23 June 2026 at 22:07

Over decades, researchers in the US government and programs it sponsored built up a tremendous number of climate resources, from comprehensive analyses to massive datasets to basic explainers meant to inform the public. And people within the government built the climate.gov website to make it all accessible. But if you try to navigate there today, you get redirected to the climate page of the National Oceanic and Atmospheric Administration, and are greeted with the following message:

In compliance with Executive Order 14303 (“Restoring Gold Standard Science”), the White House Office of Science and Technology Policy’s June 23, 2025 Memorandum (“Agency Guidance for Implementing Gold Standard Science in the Conduct & Management of Scientific Activities”), 15 USC § 2904 (“National Climate Program”), 15 USC § 2934 (“National Global Change Research Plan”), and 33 USC § 893a (“NOAA Ocean and Atmospheric Science Education Programs”), you have been redirected to NOAA.gov. Future research products previously housed under Climate.gov will be available at NOAA.gov/climate and its affiliate websites.

Climate.gov was essentially gone, and the team that deleted implied that it happened because climate research somehow failed to uphold what the administration was calling "gold standard science."

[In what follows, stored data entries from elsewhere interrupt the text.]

(* ===== verification/QuiltLayout.v ===== *)
(** The columns of a quilt: its matrix read as one stream.

    A quilt is stored row by row and filled column by column.  [view] is the
    stream of its bytes in the order of the columns, from top to bottom;
    [cell_at] is the place of a byte of the stream in the matrix.  Writing
    into columns is writing into the stream ([write_bytes_view]), reading a
    range of columns is reading it ([quilt_range_read_view]). *)
From S2P Require Import Prelude WalrusConfig BlobEncoding Quilt.

Section Layout.
Context (s R C : Z) (Hs : 0 < s) (HR : 0 < R) (HC : 0 < C).

(** The place in the matrix of byte [p] of the stream. *)
Definition cell_at (p : Z) : Z := (p `div` s) `mod` R * (s * C) + (p `div` s) `div` R * s + p `mod` s.
Definition view (data : bytes) : bytes := (fun p => nth (Z.to_nat (cell_at p)) data 0) <$> seqZ 0 (s * R * C).

Lemma cell_at_eq w o : 0 <= o < s -> cell_at (w * s + o) = w `mod` R * (s * C) + w `div` R * s + o.
Proof using All.
  intros Ho. unfold cell_at. rewrite Z.div_add_l, (Z.div_small o), Z.add_0_r by lia.
  by rewrite (Z.add_comm (w * s) o), Z.mod_add, (Z.mod_small o) by lia.
Qed.
(** Rows and columns are exchanged. *)
Lemma symbol_bound w : 0 <= w < R * C -> 0 <= w `mod` R * C + w `div` R < R * C.
Proof using All.
  intros Hw. pose proof (Z.mod_pos_bound w R HR). assert (0 <= w `div` R < C) as Hd.
  { split; [apply Z.div_pos; lia|apply Z.div_lt_upper_bound; lia]. }
  nia.
Qed.
Lemma symbol_inj w v : 0 <= w < R * C -> 0 <= v < R * C ->
  w `mod` R * C + w `div` R = v `mod` R * C + v `div` R -> w = v.
Proof using All.
  intros Hw Hv Heq.
  assert (forall u, 0 <= u < R * C -> 0 <= u `div` R < C) as Hb.
  { intros u Hu. split; [apply Z.div_pos; lia|apply Z.div_lt_upper_bound; lia]. }
  pose proof (Hb w Hw). pose proof (Hb v Hv).
  assert (w `mod` R = v `mod` R) as Hm by nia.
  rewrite (Z.div_mod w R), (Z.div_mod v R) by lia. nia.
Qed.
(** The piece that begins at byte [o] of a symbol and ends in it. *)
Lemma cell_at_range w o k p : 0 <= w < R * C -> 0 <= o -> o + k <= s -> 0 <= p < s * R * C ->
  cell_at (w * s + o) <= cell_at p < cell_at (w * s + o) + k <-> w * s + o <= p < w * s + o + k.
Proof using All.
  intros Hw Ho Hk Hp.
  destruct (Z_lt_le_dec 0 k) as [Hk0|]; [|lia].
  pose proof (Z.mod_pos_bound p s Hs) as Hm. pose proof (Z.div_mod p s ltac:(lia)) as Hd.
  set (v := p `div` s) in *. set (q := p `mod` s) in *.
  assert (0 <= v < R * C) as Hv by nia.
  rewrite (cell_at_eq w o) by lia. replace p with (v * s + q) by lia. rewrite (cell_at_eq v q) by lia.
  pose proof (symbol_inj w v Hw Hv) as Hinj.
  set (a := w `mod` R * C + w `div` R) in *. set (b := v `mod` R * C + v `div` R) in *.
  replace (w `mod` R * (s * C) + w `div` R * s) with (a * s) by (subst a; ring).
  replace (v `mod` R * (s * C) + v `div` R * s) with (b * s) by (subst b; ring).
  assert (w = v -> a = b) as Hcong by (intros E; subst a b; by rewrite E).
  clearbody a b v q. split; intros H.
  - assert (a = b) as E by nia. apply Hinj in E. subst. lia.
  - assert (w = v) as E by nia. rewrite (Hcong E). subst. lia.
Qed.
Lemma cell_at_bound w o : 0 <= w < R * C -> 0 <= o < s ->
  0 <= cell_at (w * s + o) /\ cell_at (w * s + o) + (s - o) <= s * R * C.
Proof using All.
  intros Hw Ho. rewrite cell_at_eq by lia. pose proof (symbol_bound w Hw). nia.
Qed.
Lemma cell_at_pos p : 0 <= p < s * R * C -> 0 <= cell_at p < s * R * C.
Proof using All.
  intros Hp. pose proof (Z.mod_pos_bound p s Hs). pose proof (Z.div_mod p s ltac:(lia)).
  replace p with (p `div` s * s + p `mod` s) by lia.
  destruct (cell_at_bound (p `div` s) (p `mod` s)); [nia|lia|lia].
Qed.
Lemma view_length data : zlen (view data) = s * R * C.
Proof using All.
  unfold view. rewrite length_fmap, length_seqZ. pose proof (Z.mul_pos_pos (s * R) C ltac:(nia) HC). lia.
Qed.
Lemma view_lookup data i : zlen data = s * R * C -> Z.of_nat i < s * R * C ->
  view data !! i = data !! Z.to_nat (cell_at (Z.of_nat i)).
Proof using All.
  intros Hl Hi. unfold view. rewrite list_lookup_fmap, lookup_seqZ_lt by lia. cbn.
  pose proof (cell_at_pos (Z.of_nat i) ltac:(lia)).
  destruct (lookup_lt_is_Some_2 data (Z.to_nat (cell_at (Z.of_nat i)))) as [x Hx]; [lia|].
  rewrite Z.add_0_l. by rewrite Hx, (nth_lookup_Some _ _ _ _ Hx).
Qed.

Lemma symbol_fits w : 0 <= w < R * C -> 0 <= w * s /\ w * s + s <= s * R * C.
Proof using All.
  intros Hw. pose proof (Z.mul_nonneg_nonneg w s). pose proof (Z.mul_le_mono_nonneg_r (w + 1) (R * C) s). lia.
Qed.
Lemma view_splice data w o piece : zlen data = s * R * C -> 0 <= w < R * C -> 0 <= o -> o + zlen piece <= s -> o < s ->
  view (splice data (cell_at (w * s + o)) piece) = splice (view data) (w * s + o) piece.
Proof using All.
  intros Hl Hw Ho Hp Hos. destruct (cell_at_bound w o Hw ltac:(lia)) as [Hb1 Hb2].
  assert (0 <= w * s + o /\ w * s + o + zlen piece <= s * R * C) as [Hp1 Hp2] by (pose proof (symbol_fits w Hw); lia).
  assert (zlen (splice data (cell_at (w * s + o)) piece) = s * R * C) as Hl' by (rewrite splice_length; lia).
  pose proof (view_length data) as Hv. pose proof (view_length (splice data (cell_at (w * s + o)) piece)) as Hv'.
  apply list_eq_same_length with (n := length (view data)); [rewrite splice_length by lia; done|lia|].
  intros i x y Hi. rewrite view_lookup by lia.
  pose proof (cell_at_range w o (zlen piece) (Z.of_nat i) Hw Ho Hp ltac:(lia)) as Hr.
  pose proof (cell_at_pos (Z.of_nat i) ltac:(lia)) as Hc.
  destruct (decide (w * s + o <= Z.of_nat i < w * s + o + zlen piece)) as [Hin|Hout].
  - rewrite !splice_lookup_in by lia. intros Hx Hy. enough (Some x = Some y) as [=] by done.
    rewrite <- Hx, <- Hy. f_equal.
    pose proof (cell_at_eq w o) as E. pose proof (cell_at_eq w (Z.of_nat i - w * s)) as E'.
    replace (w * s + (Z.of_nat i - w * s)) with (Z.of_nat i) in E' by lia. lia.
  - rewrite !splice_lookup by lia. rewrite view_lookup by lia. congruence.
Qed.
(** The next symbol of the stream. *)
Lemma advance_position w : 0 <= w ->
  (w `mod` R + 1) `mod` R = (w + 1) `mod` R /\
  (if (w `mod` R + 1) `mod` R =? 0 then w `div` R + 1 else w `div` R) = (w + 1) `div` R.
Proof using HR.
  intros Hw. pose proof (Z.mod_pos_bound w R HR). pose proof (Z.div_mod w R ltac:(lia)) as Hd.
  rewrite Z.add_mod_idemp_l by lia. split; [done|].
  pose proof (Z.div_mod (w + 1) R ltac:(lia)). pose proof (Z.mod_pos_bound (w + 1) R HR).
  destruct (Z.eqb_spec ((w + 1) `mod` R) 0); nia.
Qed.

Lemma write_cells_step fuel n_rows row_size symbol_size data bytes col row o : bytes <> [] ->
  write_cells (S fuel) n_rows row_size symbol_size data bytes col row o =
    let start_idx := row * row_size + col * symbol_size + o in
    let len := Z.min (symbol_size - o) (zlen bytes) in
    dest ← expect (get_range data start_idx len) "range end index out of range";
    piece ← copy_from_slice dest (take (Z.to_nat len) bytes);
    write_cells fuel n_rows row_size symbol_size (splice data start_idx piece) (drop (Z.to_nat len) bytes)
      (if (row + 1) `mod` n_rows =? 0 then col + 1 else col) ((row + 1) `mod` n_rows) 0.
Proof. by destruct bytes. Qed.
Lemma write_cells_view fuel data bytes w o : zlen data = s * R * C -> 0 <= w -> 0 <= o < s ->
  (length bytes <= fuel)%nat -> w * s + o + zlen bytes <= s * R * C ->
  exists data', write_cells fuel R (s * C) s data bytes (w `div` R) (w `mod` R) o = Ok data' /\
    zlen data' = s * R * C /\ view data' = splice (view data) (w * s + o) bytes.
Proof using All.
  revert data bytes w o. induction fuel as [|fuel IH]; intros data bytes w o Hl Hw Ho Hf Hfit.
  all: destruct bytes as [|b bytes]; [exists data; split_and!; [done|done|symmetry; apply splice_nil; rewrite view_length; cbn in Hfit; pose proof (Z.mul_nonneg_nonneg w s); lia]|].
  { cbn in Hf; lia. }
  set (l := b :: bytes) in *. assert (0 < zlen l) as Hpos by (cbn; lia).
  assert (0 <= w < R * C) as HwC by (split; [lia|apply (Z.mul_lt_mono_pos_r s); lia]).
  destruct (cell_at_bound w o HwC Ho) as [Hb1 Hb2].
  set (len := Z.min (s - o) (zlen l)). set (piece := take (Z.to_nat len) l).
  assert (zlen piece = len) as Hpl by (unfold piece; rewrite length_take; lia).
  assert (exists r, get_range data (cell_at (w * s + o)) len = Some r) as [r Hr] by (apply get_range_is_Some; lia).
  pose proof (get_range_length _ _ _ _ Hr) as Hrl.
  destruct (IH (splice data (cell_at (w * s + o)) piece) (drop (Z.to_nat len) l) (w + 1) 0) as (data' & Hd' & Hl' & Hv').
  { rewrite splice_length; lia. }
  { lia. } { lia. } { rewrite length_drop. lia. } { rewrite length_drop. unfold len in *. nia. }
  exists data'. split_and!; [|done|].
  - destruct (advance_position w Hw) as [Ha1 Ha2]. rewrite write_cells_step by done. cbv zeta. fold len.
    rewrite <- cell_at_eq, Hr by lia. cbn [expect mbind outcome_bind]. unfold copy_from_slice.
    fold piece. rewrite Hrl, Hpl, Z.eqb_refl. cbn [assert mbind outcome_bind]. by rewrite Ha2, Ha1.
  - rewrite Hv', view_splice by (done || lia).
    destruct (decide (s - o <= zlen l)).
    + replace ((w + 1) * s + 0) with (w * s + o + zlen piece) by (unfold len in *; lia).
      rewrite splice_app; [by unfold piece; rewrite take_drop|lia|].
      rewrite view_length, length_drop. lia.
    + unfold piece. rewrite (take_ge l), (drop_ge l) by lia.
      apply splice_nil. rewrite splice_length; rewrite ?view_length; nia.
Qed.
(** Byte [skip] of column [col]. *)
Lemma column_symbol col skip : 0 <= skip ->
  (col * R + skip `div` s) `div` R = col + skip `div` (s * R) /\
  (col * R + skip `div` s) `mod` R = (skip `div` s) `mod` R /\
  (col * R + skip `div` s) * s + skip `mod` s = col * (s * R) + skip.
Proof using All.
  intros Hk. pose proof (Z.div_mod skip s ltac:(lia)). split_and!; [|rewrite Z.add_comm; apply Z.mod_add; lia|lia].
  rewrite Z.div_add_l by lia. rewrite <- Z.div_div by lia. done.
Qed.
Lemma write_bytes_view data bytes col skip : zlen data = s * R * C -> 0 <= col -> 0 <= skip ->
  col + skip `div` (s * R) < C -> col * (s * R) + skip + zlen bytes <= s * R * C ->
  exists data', write_bytes_to_columns data bytes col (s * C) (s * R) s skip = Ok data' /\
    zlen data' = s * R * C /\ view data' = splice (view data) (col * (s * R) + skip) bytes.
Proof using All.
  intros Hl Hc Hk Hcol Hfit. destruct (column_symbol col skip Hk) as (E1 & E2 & E3).
  pose proof (Z.mod_pos_bound skip s Hs) as Hm. pose proof (Z.div_pos skip s Hk Hs).
  destruct (write_cells_view (length bytes) data bytes (col * R + skip `div` s) (skip `mod` s)) as (data' & Hw & Hl' & Hv);
    [done|nia|done|lia|lia|].
  exists data'. rewrite <- E3. split_and!; [|done|done].
  unfold write_bytes_to_columns. rewrite (Z.mul_comm s R), (Z.mul_comm s C), !Z.div_mul, (Z.mul_comm R s) by lia.
  rewrite (proj2 (Z.ltb_lt _ _)) by lia. cbn [assert mbind outcome_bind]. cbv zeta.
  rewrite (proj2 (Z.ltb_lt _ _)) by lia. cbn [assert mbind outcome_bind].
  rewrite <- E1, <- E2, (Z.mul_comm C s). done.
Qed.

(** A symbol of the matrix is a range of the stream. *)
Lemma symbol_view data w o k r : zlen data = s * R * C -> 0 <= w < R * C -> 0 <= o < s -> 0 <= k -> o + k <= s ->
  get_range data (cell_at (w * s + o)) k = Some r -> get_range (view data) (w * s + o) k = Some r.
Proof using All.
  intros Hl Hw Ho Hk Hok (Hr1 & _ & Hr2 & ->)%get_range_Some. pose proof (view_length data).
  pose proof (symbol_fits w Hw). apply get_range_Some. split_and!; [lia..|].
  apply list_eq. intros i. destruct (decide (i < Z.to_nat k)%nat); [|rewrite !lookup_take_ge by lia; done].
  rewrite !lookup_take_lt, !lookup_drop, view_lookup by lia. f_equal.
  pose proof (cell_at_eq w o). pose proof (cell_at_eq w (o + Z.of_nat i)) as E.
  replace (Z.of_nat (Z.to_nat (w * s + o) + i)) with (w * s + (o + Z.of_nat i)) by lia. lia.
Qed.
Lemma read_cells_view self fuel w o n r : qu_symbol_size self = s -> qu_row_size self = s * C ->
  zlen (qu_data self) = s * R * C -> 0 <= w -> 0 <= o < s -> (Z.to_nat n <= fuel)%nat ->
  get_range (view (qu_data self)) (w * s + o) n = Some r ->
  read_cells fuel self R (w `div` R) (w `mod` R) o n = Ok r.
Proof using All.
  intros Es Er Hl. revert w o n r. induction fuel as [|fuel IH]; intros w o n r Hw Ho Hf Hr.
  all: pose proof Hr as (_ & Hn & Hfit & ->)%get_range_Some; cbn [read_cells].
  all: destruct (Z.ltb_spec 0 n); [|by assert (n = 0) as -> by lia].
  { lia. }
  rewrite view_length in Hfit. rewrite Es, Er, <- cell_at_eq by lia.
  assert (0 <= w < R * C) as HwC by (split; [lia|apply (Z.mul_lt_mono_pos_r s); lia]).
  destruct (cell_at_bound w o HwC Ho) as [Hb1 Hb2]. destruct (advance_position w Hw) as [Ha1 Ha2].
  pose proof (symbol_fits w HwC). pose proof (cell_at_eq w o Ho) as Ec. pose proof (cell_at_eq w 0) as Ec0.
  set (k := Z.min (s - o) n).
  replace (Z.min _ _ - _) with k by lia.
  rewrite (proj2 (Z.ltb_lt _ _)) by lia. cbn [ensure mbind outcome_bind].
  destruct (get_range_is_Some (qu_data self) (cell_at (w * s + o)) k) as [slice Hslice]; [lia..|].
  rewrite Hslice. cbn [expect mbind outcome_bind]. rewrite (get_range_length _ _ _ _ Hslice).
  pose proof (symbol_view _ w o k slice Hl HwC Ho ltac:(lia) ltac:(lia) Hslice) as Hv.
  rewrite Ha2, Ha1. destruct (get_range_is_Some (view (qu_data self)) (w * s + o + k) (n - k)) as [rest Hrest];
    [lia..|rewrite view_length; lia|].
  rewrite (IH (w + 1) 0 (n - k) rest); [|lia|lia|lia|].
  - pose proof (get_range_split _ _ _ _ _ _ Hv Hrest) as Hs'. replace (k + (n - k)) with n in Hs' by lia.
    rewrite Hr in Hs'. injection Hs' as ->. done.
  - destruct (decide (n <= s - o)).
    + replace (n - k) with 0 in * by lia. apply get_range_Some in Hrest as (_&_&_&->).
      apply get_range_Some. rewrite view_length. split_and!; [lia|lia|lia|done].
    + replace ((w + 1) * s + 0) with (w * s + o + k) by lia. done.
Qed.
Lemma quilt_range_read_view self col skip n r : qu_symbol_size self = s -> qu_row_size self = s * C ->
  zlen (qu_data self) = s * R * C -> 0 <= col -> 0 <= skip ->
  get_range (view (qu_data self)) (col * (s * R) + skip) n = Some r -> quilt_range_read self col skip n = Ok r.
Proof using All.
  intros Es Er Hl Hc Hk Hr. unfold quilt_range_read.
  pose proof (Z.mul_pos_pos s R Hs HR) as HsR. pose proof (Z.mul_pos_pos (s * R) C HsR HC). pose proof (Z.mul_pos_pos s C Hs HC).
  rewrite Es, Er, (bool_decide_eq_false_2 (qu_data self = [])), Hl by (intros E; rewrite E in Hl; cbn in Hl; lia).
  rewrite (proj2 (Z.eqb_neq s 0)), (proj2 (Z.eqb_neq (s * C) 0)) by lia. cbn [orb negb ensure mbind outcome_bind].
  replace (s * R * C) with (R * (s * C)) by ring. rewrite Z.div_mul by lia. cbv zeta.
  rewrite (proj2 (Z.eqb_neq R 0)) by lia. cbn [negb assert mbind outcome_bind].
  destruct (column_symbol col skip Hk) as (E1 & E2 & E3). pose proof (Z.div_pos skip s Hk Hs).
  pose proof (Z.div_mod skip s ltac:(lia)). rewrite Z.div_div, <- E1, <- E2 by lia.
  replace (skip - skip `div` s * s) with (skip `mod` s) by lia.
  apply read_cells_view; [done..|nia|apply Z.mod_pos_bound; lia|lia|]. by rewrite E3.
Qed.
End Layout.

But the people who put together climate.gov didn't go away. While the government didn't hesitate to delete inconvenient climate information, dedicated volunteers outside the government managed to preserve copies of much of the material, which the federal government is prohibited from copyrighting. The volunteers and former climate.gov admins got together and launched climate.us. On Tuesday, the team announced that it had completed the project to restore everything lost when climate.gov shut down.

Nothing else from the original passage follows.